Politik : Hinter den Linden: Betriebsausflug

Thomas Kröter

Damals, als es durchaus noch nicht raus war, ob deutsche Regierung und Parlament nach der Wiedervereinigung wirklich vom Rhein zurück an die Spree ziehen würden ... , damals also gab es unter anderem ein wichtiges Argument gegen Bonn und für Berlin. In der einstigen Frontstadt, so hieß es, seien die Politiker auch näher am "richtigen" Leben - an der aktuellen Front des postsozialistischen Wiedervereinigungsschmerzes zum Beispiel.
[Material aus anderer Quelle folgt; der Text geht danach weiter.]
(* ===== verification/System.v ===== *)
(** * The two threads together

    The process thread and the export thread as one transition system: a step
    is a whole packet of the process thread or one mutex section of the export
    thread, in any order.  The invariant [sys_inv] holds the two together; no
    step faults from a state that satisfies it. *)

From S2P Require Import Prelude Log NodeList Rings FlowData Pools NodePool SessionPool.
From S2P Require Import FlowCore FlowTable FlowInv FlowInsert FlowExpire Packet Monitor ProcessInv.
From S2P Require Import PacketSpec Export.

(** ** What the export thread holds *)

Definition pc_held (pc : xpc) (heldn : list (loc * loc)) (hs : list loc) : Prop :=
  match pc with
  | XExport n => ∃ y, heldn = [(n, y)] ∧ hs = [y]
  | XRelease n y => heldn = [(n, y)] ∧ hs = [y]
  | XReleaseNode n => ∃ y, heldn = [(n, y)] ∧ hs = []
  | _ => heldn = [] ∧ hs = []
  end.

(** The flow that was popped and is not printed yet. *)
Definition in_flight (s : fstate) (pc : xpc) (hs : list loc) : list aflow :=
  match pc with XExport _ => view (sessions s) <$> hs | _ => [] end.

Definition aflow_of (se : IPSession) : aflow :=
  AFlow (incoming se) (firstpacket_timestamp se) (lastpacket_timestamp se).

(** The flows printed so far, oldest first. *)
Definition printed (x : xstate) : list aflow := rev ((λ w, aflow_of w.2) <$> x_written x).

(** All flows that left the active list, in order: printed, in flight, waiting. *)
Definition departed (s : fstate) (g : ghost) (x : xstate) (hs : list loc) : list aflow :=
  printed x ++ in_flight s (x_pc x) hs ++ c_dead (cache_of s g).

(** ** The steps of the export thread *)

Lemma core_pop h p q σ av avs out r x l :
  core h p q σ av avs out → r ∉ pool_rings → σ r = x :: l →
  ∃ h', list_pop_first_node h (head (σ r)) = Ok (h', head l, Some x) ∧
    core h' p q (<[r := l]> σ) av avs (x :: out) ∧ same_data h h'.
Proof.
  intros Hc Hr Hl. destruct (core_unlink h p q σ av avs out r [] x l Hc Hr Hl) as (h' & E & Hc' & Hd).
  exists h'. split; [|done]. rewrite Hl in *. unfold list_pop_first_node, list_get_first_node.
  simpl in *. by rewrite E.
Qed.

Definition ghost_pop (g : ghost) (d : loc * loc) (dead : list (loc * loc)) (hs : list loc) : ghost :=
  Ghost (<[Expired := fst <$> dead]> (g_rings g)) (g_nodes g) (g_sess g) (g_live g) (g_buckets g)
    (g_flags g) dead (d :: g_heldn g) hs.

Lemma pop_inv s g d dead hs h :
  flow_inv s g → g_dead g = d :: dead → hs ≡ₚ d.2 :: g_helds g →
  let g' := ghost_pop g d dead hs in
  core h (nodel s) (ip_session s) (g_rings g') (g_nodes g) (g_sess g) (g_outn g') →
  same_data (nodes s) h →
  flow_inv (with_heads (active_flow_list s) (head (fst <$> dead)) (flags_expired_flow_list s)
              (with_nodes h s)) g'.
Proof.
  intros Hinv Hdead Hhs g' Hc Hd.
  assert (∀ r, r ≠ Expired → g_rings g' r = g_rings g r) as Hr.
  { intros r Hr. cbn. by rewrite fn_lookup_insert_ne. }
  assert (g_rings g' Expired = fst <$> dead) as He by (apply fn_lookup_insert).
  assert (all_sessions g' ≡ₚ all_sessions g) as Hp.
  { unfold all_sessions. cbn. rewrite Hhs, Hdead, fmap_cons. solve_Permutation. }
  assert (length (g_dead g) = S (length dead)) as Hlen by (by rewrite Hdead).
  split; cbn [nodes nodel ip_session with_heads with_nodes active_flow_list expired_flow_list
    flags_expired_flow_list flow_table sessions]; rewrite ?He, ?Hr by done; try done.
  - apply (fi_head_active s g Hinv).
  - apply (fi_head_flags s g Hinv).
  - intros i Hi. rewrite Hr by done. by apply (fi_slots s g Hinv).
  - apply (fi_active s g Hinv).
  - apply (fi_flags s g Hinv).
  - intros i. rewrite Hr by done. apply (fi_bucket s g Hinv).
  - intros e Hel. eapply entry_ok_ext, (fi_live s g Hinv e Hel); [apply Hd|apply Hd|done].
  - intros z Hz. rewrite Hd. apply (fi_waiting s g Hinv). cbn in Hz. rewrite Hdead. set_solver.
  - intros z. cbn. intros [->|Hz]%elem_of_cons; rewrite Hd.
    + apply (fi_waiting s g Hinv). rewrite Hdead. set_solver.
    + by apply (fi_held s g Hinv).
  - apply (fi_bucket_live s g Hinv).
  - apply (fi_order s g Hinv).
  - rewrite Hp. apply (fi_sessions s g Hinv).
  - intros z Hz. apply (fi_alloc s g Hinv). by rewrite <-Hp.
  - rewrite (fi_used_nodes s g Hinv). cbn. rewrite Hlen. lia.
  - rewrite (fi_used_sessions s g Hinv). cbn. rewrite Hlen, (Permutation_length Hhs). cbn. lia.
Qed.

#[local] Arguments list_pop_first_node : simpl never.

Lemma pop_expired_spec M s g d dead :
  proc_inv M s g [] → g_heldn g = [] → g_dead g = d :: dead →
  ∃ s' g', pop_expired s = Ok (Some d.1, s') ∧ proc_inv M s' g' [d.2] ∧ g_heldn g' = [d] ∧
    c_live (cache_of s' g') = c_live (cache_of s g) ∧
    c_dead (cache_of s g) = view (sessions s') d.2 :: c_dead (cache_of s' g') ∧
    same_rest s s' ∧ unprocessed_flows s' = unprocessed_flows s ∧ expired_flow_list s ≠ None.
Proof.
  intros H Hn Hdead. pose proof (pi_inv _ _ _ _ H) as Hinv. pose proof (fi_core s g Hinv) as Hc.
  assert (g_rings g Expired = d.1 :: (fst <$> dead)) as Hre by (by rewrite (fi_expired s g Hinv), Hdead).
  destruct (core_pop _ _ _ _ _ _ _ Expired _ _ Hc ltac:(unfold pool_rings; set_solver) Hre)
    as (h & E & Hc' & Hd).
  unfold pop_expired. rewrite (fi_head_expired s g Hinv), E. simpl.
  eexists _, (ghost_pop g d dead (option_list (aux_session s) ++ [d.2])).
  split; [reflexivity|].
  assert (option_list (aux_session s) ++ [d.2] ≡ₚ d.2 :: g_helds g) as Hhs.
  { rewrite (pi_held _ _ _ _ H), app_nil_r. solve_Permutation. }
  assert (all : flow_inv (with_heads (active_flow_list s) (head (fst <$> dead))
            (flags_expired_flow_list s) (with_nodes h s))
            (ghost_pop g d dead (option_list (aux_session s) ++ [d.2]))).
  { by eapply pop_inv. }
  split_and!; try done.
  - destruct H. split; try done; cbn.
    + rewrite Hn. cbn. lia.
    + rewrite Hdead in pi_nodes. rewrite Hn in *. cbn in *. lia.
    + rewrite Hdead in pi_sess. rewrite (Permutation_length Hhs). cbn in *. lia.
  - cbn. by rewrite Hn.
  - unfold cache_of. cbn. by rewrite Hdead.
  - rewrite Hre. done.
Qed.

#[local] Arguments load : simpl never.

Lemma export_data_spec M s g hs x n y :
  proc_inv M s g hs → (n, y) ∈ g_heldn g → y ∈ g_helds g →
  ∃ s' se, export_data s x n = Ok (s', with_written ((flow_file_txt x, se) :: x_written x) x, Some y) ∧
    proc_inv M s' g hs ∧ cache_of s' g = cache_of s g ∧ aflow_of se = view (sessions s) y ∧
    same_rest s s' ∧ unprocessed_flows s' = unprocessed_flows s ∧
    exportation_timestamp se = last_packet_timestamp s.
Proof.
  intros H Hn Hy. pose proof (pi_inv _ _ _ _ H) as Hinv.
  pose proof (fi_held s g Hinv (n, y) Hn) as (nd & Hnd & Hdat)%data_of_load.
  simpl in Hnd, Hdat. unfold export_data. rewrite (load_Some _ _ _ Hnd). simpl. rewrite Hdat. simpl.
  assert (is_Some (sessions s !! y)) as [se Hse].
  { apply (fi_alloc s g Hinv). unfold all_sessions. rewrite elem_of_app. by left. }
  rewrite (sstore_Some _ _ _ _ Hse). simpl.
  rewrite (sload_Some _ _ _ (lookup_insert_eq _ _ _)). simpl.
  destruct (proc_inv_write_held M s g hs y (with_exportation (last_packet_timestamp s) se) H Hy) as [H' Hca].
  eexists _, _. split; [reflexivity|]. split_and!; try done.
  unfold view. by rewrite (session_at_Some _ _ _ Hse).
Qed.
Als richtig daran erwies sich: Die Abgeordneten gehen wohl häufiger ins Theater als früher. Neulich hat CDU-Chefin Angela Merkel mit einem Opernbesuch angeblich sogar Politik gemacht - wie sich herausstellte, eher gegen ihre Partei. Denn Eberhard Diepgen und Co. gefiel es gar nicht, dass sie nach einem Opernbesuch Gerhard Schröders Kulturminister Naumann anrief und der postwendend über drei Millionen für Herrn Barenboims Verbleiben unter den Linden locker machte. Vielleicht war das die heimliche Rache Merkels für den Umfall des Regierenden bei der Steuerreform. Sonst allerdings merkt man wenig vom Zusammenstoß von Politik und Realität - jedenfalls außerhalb der Spesengastronomie des Stadtteils Mitte. Halt, keine Ungerechtigkeiten. Die Grünen reisen durch den Osten, richtig, vor ihnen auch der Kanzler. Aber auch andere Herrschaften geben sich Mühe - die FDP der sozialen und geografischen Zusammensetzung ihrer Anhänger gemäß allerdings eher Richtung Westen. Gestern hat das Präsidium der Partei einen Betriebsausflug an die Lietzenburger Straße gemacht. In ein Möbelgeschäft. Neue Sessel für die Parteizentrale? Nein. Ein Medienevent wollte man machen. Gegen den Ladenschluss. Das sei hier ordnungsgemäß gemeldet. Guido Westerwelle soll übrigens heimlich was gekauft haben - einen sichtversperrenden Paravent als Geschenk für seine nächste Big-Brother-Visite. Mal sehen, wie er den ins Haus reinschmuggelt.